CONNIE H. CHOI is joining the Studio Museum in Harlem as associate curator, permanent collection. In her new position, she is responsible for the strategic vision for the museum’s collection, a repository of more than 2,200 objects created between the 19th and 21st centuries. Her first day at the Studio Museum is Feb. 6.
“We are thrilled to have Connie bring her significant experience and expertise in American art, African American art and museum collections to the Studio Museum,” Thelma Golden, director of the Studio Museum, said in the announcement. “I am confident that she will be a wonderful addition to the curatorial team as we approach our ftieth anniversary and continue to grow our collection.”
“We are thrilled to have Connie bring her significant experience and expertise in American art, African American art and museum collections to the Studio Museum. I am confident that she will be a wonderful addition to the curatorial team as we approach our ftieth anniversary and continue to grow our collection.” — Thelma Golden
Choi has spent the more than seven years at the Brooklyn Museum. She began as a graduate intern and research associate in 2009. Currently, she is an assistant curator at the Brooklyn institution. During her tenure, she has worked on numerous exhibitions and been involved with the museum’s collection. Choi organized “Forever Coney: Photographs from the Brooklyn Museum Collection” (2015) and was project manager and co-curator for the recent reinstallation of the American galleries. Choi has also assisted with the Fund for African American Art, which focuses on expanding the museum’s collection with works by important African American artists through gifts and purchases.
She holds degrees from Yale and Harvard and is a Ph.D candidate in art history at Columbia University. Her research spans African American art, the history of photography, and the intersection of race, history, and culture.
CHOI IS JOINING the Studio Museum at a prime time. The Harlem institution is gearing up for its 50th anniversary fast approaching in 2018. Later this year, the museum is expected to break ground on a new building designed by architect David Adjaye. The five-story, 71,000-square-foot structure features 50 percent more gallery space, enabling the museum to regularly present works from its permanent collection.

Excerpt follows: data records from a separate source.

(** ** The rest of the provider: reading a file, refreshing, revealing *)

(** How [fs.readFile(path, callback)] ends: it throws at the call, or calls
    back with an error, or with the content. *)
Inductive readFile_result : Type :=
| ReadFileThrows (code : string)
| ReadFileError (code : string)
| ReadFileOk (buffer : list Byte.byte).

(** [_.readfile(path)]: no try/catch here, so an exception of [fs.readFile]
    inside the executor rejects the promise with that error as it is; the
    callback goes through [handleResult]. *)
Definition readfile (fs_readFile : string -> readFile_result) (path : string)
  : Promise (list Byte.byte) :=
  match fs_readFile path with
  | ReadFileThrows code => Rejected (NodeError code)
  | ReadFileError code => Util.handleResult (Some code) []
  | ReadFileOk buffer => Util.handleResult None buffer
  end.

(** [FileSystemProvider.readFile(uri)] *)
Definition readFile (fs_readFile : string -> readFile_result) (uri : vscode.Uri)
  : Promise (list Byte.byte) :=
  readfile fs_readFile (vscode.fsPath uri).

(** The extension in its window: the provider, and the host commands run
    through [vscode.commands.executeCommand] so far (oldest first). *)
Record Window : Type :=
  { tree : Provider; executed : list (string * Arg) }.

(** [refreshFile(element)]: fires [_onDidChangeTreeData] with what it is
    handed. *)
Definition refreshFile (element : Arg) (this : Provider) : Provider :=
  {| onDidChangeFile := onDidChangeFile this;
     onDidChangeTreeData := (onDidChangeTreeData this ++ [element])%list |}.

(** [element.uri]: raises on [undefined]; a value without the property
    gives [undefined]. *)
Definition uri_of (element : Arg) : Error + Arg :=
  match element with
  | ArgEntry e => inr (ArgUri (uri e))
  | ArgUri _ | ArgOther => inr ArgUndefined
  | ArgUndefined => inl TypeError
  end.

(** [openFolder(element)]: [executeCommand("revealFileInOS", element.uri)];
    [None] when reading [element.uri] raises. *)
Definition openFolder (element : Arg) (w : Window) : option Window :=
  match uri_of element with
  | inr u =>
      Some {| tree := tree w;
              executed := (executed w ++ [("revealFileInOS", u)])%list |}
  | inl _ => None
  end.

(** ** class [FileExplorer] *)

Module FileExplorer.

(** [openResource(resource)]: [executeCommand("vscode.open", resource)]. *)
Definition openResource (resource : Arg) (w : Window) : Window :=
  {| tree := tree w;
     executed := (executed w ++ [("vscode.open", resource)])%list |}.

(** The commands the constructor registers, in order, each with its
    handler. The handlers are arrow functions that pass their argument on,
    whatever it is; the one of [refreshRoot] drops it. A handler gives
    [None] when it raises. *)
Definition commands : list (string * (Arg -> Window -> option Window)) :=
  [ ("fileExplorer.openFile",
     fun resource w => Some (openResource resource w));
    ("fileExplorer.refreshFile",
     fun resource w =>
       Some {| tree := refreshFile resource (tree w); executed := executed w |});
    ("fileExplorer.refreshRoot",
     fun _ w =>
       Some {| tree := refreshFile ArgUndefined (tree w); executed := executed w |});
    ("fileExplorer.openFolder",
     fun resource w => openFolder resource w) ].

(** The handler registered under [name], if any. *)
Fixpoint lookup (name : string) (registry : list (string * (Arg -> Window -> option Window)))
  : option (Arg -> Window -> option Window) :=
  match registry with
  | [] => None
  | (id, handler) :: rest => if String.eqb id name then Some handler else lookup name rest
  end.

(** [vscode.commands.executeCommand(name, resource)] for a command of the
    extension; [None] when no such command is registered or its handler
    raises. *)
Definition executeCommand (name : string) (resource : Arg) (w : Window) : option Window :=
  match lookup name commands with
  | Some handler => handler resource w
  | None => None
  end.

(** Activating a tree item: the host executes the item's command with the
    command's arguments. *)
Definition activate (item : vscode.TreeItem) (w : Window) : option Window :=
  match vscode.ti_command item with
  | Some cmd =>
      executeCommand (vscode.command cmd)
        (match vscode.arguments cmd with u :: _ => ArgUri u | [] => ArgUndefined end) w
  | None => None
  end.

(** A series of command invocations; one that is not accepted leaves the
    window as it is. *)
Definition executeAll (calls : list (string * Arg)) (w : Window) : Window :=
  fold_left (fun w call =>
               match executeCommand (fst call) (snd call) w with
               | Some w' => w'
               | None => w
               end) calls w.

End FileExplorer.

(** An invocation that is carried out: the command is one of the three
    that take any argument, or it is [openFolder] with an argument other
    than [undefined]. *)
Definition carried_out (call : string * Arg) : bool :=
  String.eqb (fst call) "fileExplorer.openFile"
  || String.eqb (fst call) "fileExplorer.refreshFile"
  || String.eqb (fst call) "fileExplorer.refreshRoot"
  || (String.eqb (fst call) "fileExplorer.openFolder"
      && match snd call with ArgUndefined => false | _ => true end).

(** The number of invocations among [calls] that are carried out. *)
Definition accepted (calls : list (string * Arg)) : nat :=
  List.length (filter carried_out calls).

(** An event that goes back to a notification of the schedule: it names
    the watched uri with the joined, normalized file name of that
    notification, and it is [Changed] exactly when the raw kind was
    ['change']. *)
Definition stems_from (h : Host) (uri : vscode.Uri) (schedule : list Action)
           (ev : vscode.FileChangeEvent) : Prop :=
  exists event filename,
    In (Notify event (Some filename)) schedule /\
    vscode.fce_uri ev =
      vscode.Uri_with_path uri
        (path_join h (vscode.fsPath uri) (Util.normalizeNFC h filename)) /\
    (vscode.fce_type ev = vscode.Changed <-> event = "change").

(** A suspended listener call that goes back to a notification of the
    schedule, of a raw kind other than ['change']. *)
Definition waits_for (h : Host) (uri : vscode.Uri) (schedule : list Action)
           (call : Suspended) : Prop :=
  exists event filename,
    In (Notify event (Some filename)) schedule /\
    event <> "change" /\
    waiting_uri call = uri /\
    waiting_filepath call =
      path_join h (vscode.fsPath uri) (Util.normalizeNFC h filename).

(** Everything fired and everything waiting goes back to the notifications
    seen so far. *)
Definition provenance (h : Host) (uri : vscode.Uri) (seen : list Action)
           (loop : EventLoop) : Prop :=
  Forall (Forall (stems_from h uri seen)) (fired loop) /\
  Forall (waits_for h uri seen) (suspended loop).

(** A darwin host, whose file names are already composed. *)
Definition darwin_host : Host :=
  {| darwin := true;
     nfc := fun s => s;
     path_join := fun a b => a ++ "/" ++ b;
     localeCompare := compare_code_points;
     filesize_fmt := fun n => NilEmpty.string_of_int (Z.to_int n) ++ " B" |}.

Definition example_readFile (p : string) : readFile_result :=
  if String.eqb p "/ws/b.txt" then ReadFileOk [Byte.x68; Byte.x69]
  else if String.eqb p "/ws/z" then ReadFileError "EISDIR"
  else if String.eqb p "/locked/f" then ReadFileError "EACCES"
  else ReadFileError "ENOENT".

Definition empty_window : Window :=
  {| tree := {| onDidChangeFile := []; onDidChangeTreeData := [] |}; executed := [] |}.

(** * Properties *)

Lemma FileType_eqb_eq (a b : vscode.FileType) :
  vscode.FileType_eqb a b = true <-> a = b.
Proof.
  unfold vscode.FileType_eqb.
  destruct a, b; simpl; split; intro H; try reflexivity; discriminate H.
Qed.

(** ** Stat descriptors *)

Section StatDescriptor.

Import vscode.

Lemma checkModeProperty_unique (s : Stats.t) (p q : Z) :
  Stats.checkModeProperty s p = true ->
  Stats.checkModeProperty s q = true -> p = q.
Proof.
  unfold Stats.checkModeProperty. intros Hp Hq.
  apply Z.eqb_eq in Hp. apply Z.eqb_eq in Hq. congruence.
Qed.

Lemma isFile_not_isDirectory (s : Stats.t) :
  Stats.isFile s && Stats.isDirectory s = false.
Proof.
  destruct (Stats.isFile s) eqn:Hf; [|reflexivity].
  destruct (Stats.isDirectory s) eqn:Hd; [|reflexivity].
  pose proof (checkModeProperty_unique s _ _ Hf Hd) as H. discriminate H.
Qed.

Lemma isFile_not_isSymbolicLink (s : Stats.t) :
  Stats.isFile s && Stats.isSymbolicLink s = false.
Proof.
  destruct (Stats.isFile s) eqn:Hf; [|reflexivity].
  destruct (Stats.isSymbolicLink s) eqn:Hd; [|reflexivity].
  pose proof (checkModeProperty_unique s _ _ Hf Hd) as H. discriminate H.
Qed.

Lemma isDirectory_not_isSymbolicLink (s : Stats.t) :
  Stats.isDirectory s && Stats.isSymbolicLink s = false.
Proof.
  destruct (Stats.isDirectory s) eqn:Hf; [|reflexivity].
  destruct (Stats.isSymbolicLink s) eqn:Hd; [|reflexivity].
  pose proof (checkModeProperty_unique s _ _ Hf Hd) as H. discriminate H.
Qed.

(** C9. For every [fs.Stats] record, the [FileStat] built from it has at
    most one of [isFile], [isDirectory], [isSymbolicLink] true, and its
    type tag agrees with the flags: each flag is true exactly when the tag
    is the corresponding type, and the tag is [Unknown] exactly when no
    flag is true. *)
Theorem FileStat_flags_exclusive_and_type_consistent (s : Stats.t) :
  let d := {| FileStat.fsStat := s |} in
  FileStat.isFile d && FileStat.isDirectory d = false /\
  FileStat.isFile d && FileStat.isSymbolicLink d = false /\
  FileStat.isDirectory d && FileStat.isSymbolicLink d = false /\
  FileStat.isFile d = FileType_eqb (FileStat.type d) File /\
  FileStat.isDirectory d = FileType_eqb (FileStat.type d) Directory /\
  FileStat.isSymbolicLink d = FileType_eqb (FileStat.type d) SymbolicLink /\
  negb (FileStat.isFile d || FileStat.isDirectory d || FileStat.isSymbolicLink d)
    = FileType_eqb (FileStat.type d) Unknown.
Proof.
  intro d. unfold d, FileStat.isFile, FileStat.isDirectory,
    FileStat.isSymbolicLink, FileStat.type. cbn [FileStat.fsStat].
  pose proof (isFile_not_isDirectory s) as Hfd.
  pose proof (isFile_not_isSymbolicLink s) as Hfl.
  pose proof (isDirectory_not_isSymbolicLink s) as Hdl.
  destruct (Stats.isFile s), (Stats.isDirectory s), (Stats.isSymbolicLink s);
    try discriminate; repeat split; reflexivity.
Qed.

Lemma new_Stats_flags :
  Stats.isFile Stats.new = false /\ Stats.isDirectory Stats.new = false /\
  Stats.isSymbolicLink Stats.new = false.
Proof. repeat split; reflexivity. Qed.

Lemma _stat_resolves (fs : FS) (path : string) :
  FileSystemProvider._stat fs path =
  Resolved {| FileStat.fsStat :=
                match fs_statSync fs path with
                | Some info => Stats.of_raw info
                | Datatypes.None => Stats.new
                end |}.
Proof.
  unfold FileSystemProvider._stat, Util.stat.
  destruct (fs_statSync fs path); reflexivity.
Qed.

(** C5, what the code does. [stat] never raises: for every path the
    promise resolves. When the path cannot be statted the descriptor has
    type [Unknown] and the three flags false, but its size is [undefined]
    and its time stamps are [NaN], not 0. *)
Theorem stat_of_unstatable_path (fs : FS) (u : Uri) :
  (exists d, FileSystemProvider.stat fs u = Resolved d) /\
  (fs_statSync fs (fsPath u) = Datatypes.None ->
   exists d, FileSystemProvider.stat fs u = Resolved d /\
     FileStat.type d = Unknown /\
     FileStat.isFile d = false /\ FileStat.isDirectory d = false /\
     FileStat.isSymbolicLink d = false /\
     FileStat.size d = JUndefined /\
     FileStat.ctime d = JNaN /\ FileStat.mtime d = JNaN).
Proof.
  unfold FileSystemProvider.stat. rewrite _stat_resolves. split.
  - eexists; reflexivity.
  - intros Hnone. rewrite Hnone. eexists. split; [reflexivity|].
    repeat split; reflexivity.
Qed.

Currently on view, “Circa 1970,” draws from the museum’s collection and presents works in a range of mediums produced between 1970 and 1979. The show is curated by Lauren Haynes, Choi’s predecessor who joined the Crystal Bridges Museum of American Art in October.

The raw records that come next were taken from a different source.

(** C4, as the code has it.  A stream holds a legacy record with
    non-empty [id] [x] and [base64] [b], as a complete line or as its
    unterminated last line.  The import then stores [b] under [x] and
    lists [x] as a legacy id, whatever else the stream holds; and when
    no current sentence and no sentence restored from the stream has id
    [x], reconciliation yields the placeholder sentence for [x] (fixed
    text, status [completed], no [imageUrl]) as the one sentence with
    that id. *)
Theorem C4_legacy_reconciled (pre l post x b : string) (chunks : list string)
    (db : ImageStore) (s : ImportState) (prev : list EnglishSentence) :
  legacy_line l x b →
  tail_of pre = "" →
  post = "" ∨ (∃ post', post = String newline post') →
  concat chunks = pre +:+ l +:+ post →
  importBackup chunks db = Some s →
  (∃ s0 e, s = perform e (save_and_count true x b s0))
  ∧ x ∈ legacyImageIds s
  ∧ is_Some (store s !! x)
  ∧ (x ∉ id <$> prev → x ∉ id <$> restoredSentences s →
     let out := reconcile prev (restoredSentences s) (legacyImageIds s) in
     placeholder x ∈ out
     ∧ english_text (placeholder x) = "(Restored Image - No Text Available)"
     ∧ status (placeholder x) = completed
     ∧ imageUrl (placeholder x) = None
     ∧ ∀ e, e ∈ out → id e = x → e = placeholder x).
Proof.
  intros Hl Hpre Hpost E Himp.
  assert (has_newline l = false) as Hnl by apply Hl.
  assert (∃ s0 e, s = perform e (save_and_count true x b s0)) as Hvia.
  { rewrite importBackup_text, E in Himp.
    rewrite (lines_of_app pre), (tail_of_app pre), Hpre, append_nil_l in Himp.
    rewrite import_lines_app in Himp.
    destruct (import_lines (lines_of pre) _) as [s0|]; simpl in Himp; [|done].
    exists s0. destruct Hpost as [->|[post' ->]].
    - rewrite append_nil_r, lines_of_no_newline, tail_of_id in Himp by done.
      simpl in Himp. rewrite (import_leftover_legacy _ _ _ _ Hl) in Himp.
      exists nothing. injection Himp as <-. by rewrite perform_nothing_l.
    - rewrite (lines_of_line l), (tail_of_line l) in Himp by done.
      simpl in Himp. rewrite (import_line_legacy _ _ _ _ Hl) in Himp.
      simpl in Himp.
      pose proof (stateless_bind _ _ (stateless_import_lines (lines_of post'))
                    (stateless_import_leftover (tail_of post'))
                    (save_and_count true x b s0)) as Hst.
      cbv beta in Hst.
      assert ((import_lines (lines_of post') nothing
               ≫= import_leftover (tail_of post'))
              ≫= (λ e, Some (perform e (save_and_count true x b s0)))
              = Some s) as Hvia
        by exact (eq_trans (eq_sym Hst) Himp).
      destruct (import_lines (lines_of post') nothing ≫= _) as [e|];
        simpl in Hvia; [|done].
      exists e. by injection Hvia as <-. }
  destruct Hvia as (s0 & e & ->). split; [by eauto|]. split_and!.
  - simpl. rewrite elem_of_app. left. rewrite elem_of_app. right. by left.
  - simpl. apply lookup_union_is_Some. right. unfold saveImage.
    rewrite lookup_insert_eq. by eexists.
  - intros Hprev Hrest.
    destruct (reconcile_placeholder prev
                (restoredSentences (perform e (save_and_count true x b s0)))
                (legacyImageIds (perform e (save_and_count true x b s0))) x)
      as [Hin Huniq]; [|done..|by split_and!].
    simpl. rewrite elem_of_app. left. rewrite elem_of_app. right. by left.
Qed.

Choi said: “I’ve long admired and respected the vision and mission of The Studio Museum in Harlem, so I’m thrilled to be joining the institution as it embarks on a critical and exciting phase.” CT
TOP IMAGE: Connie H. Choi by Jonathan Dorado
Connie H. Choi has contributed to several publications, “John Singer Sargent Watercolors” (2013) and “Kehinde Wiley: A New Republic” (2015), among them. Her writing also appears in important exhibition catalogs exploring specific moments in art history, including “Now Dig This!: Art and Black Los Angeles 1960–1980” (2011), “Witness: Art and Civil Rights in the Sixties” (2014), and the forthcoming volume “We Wanted a Revolution: Black Radical Women, 1965–85” (2017).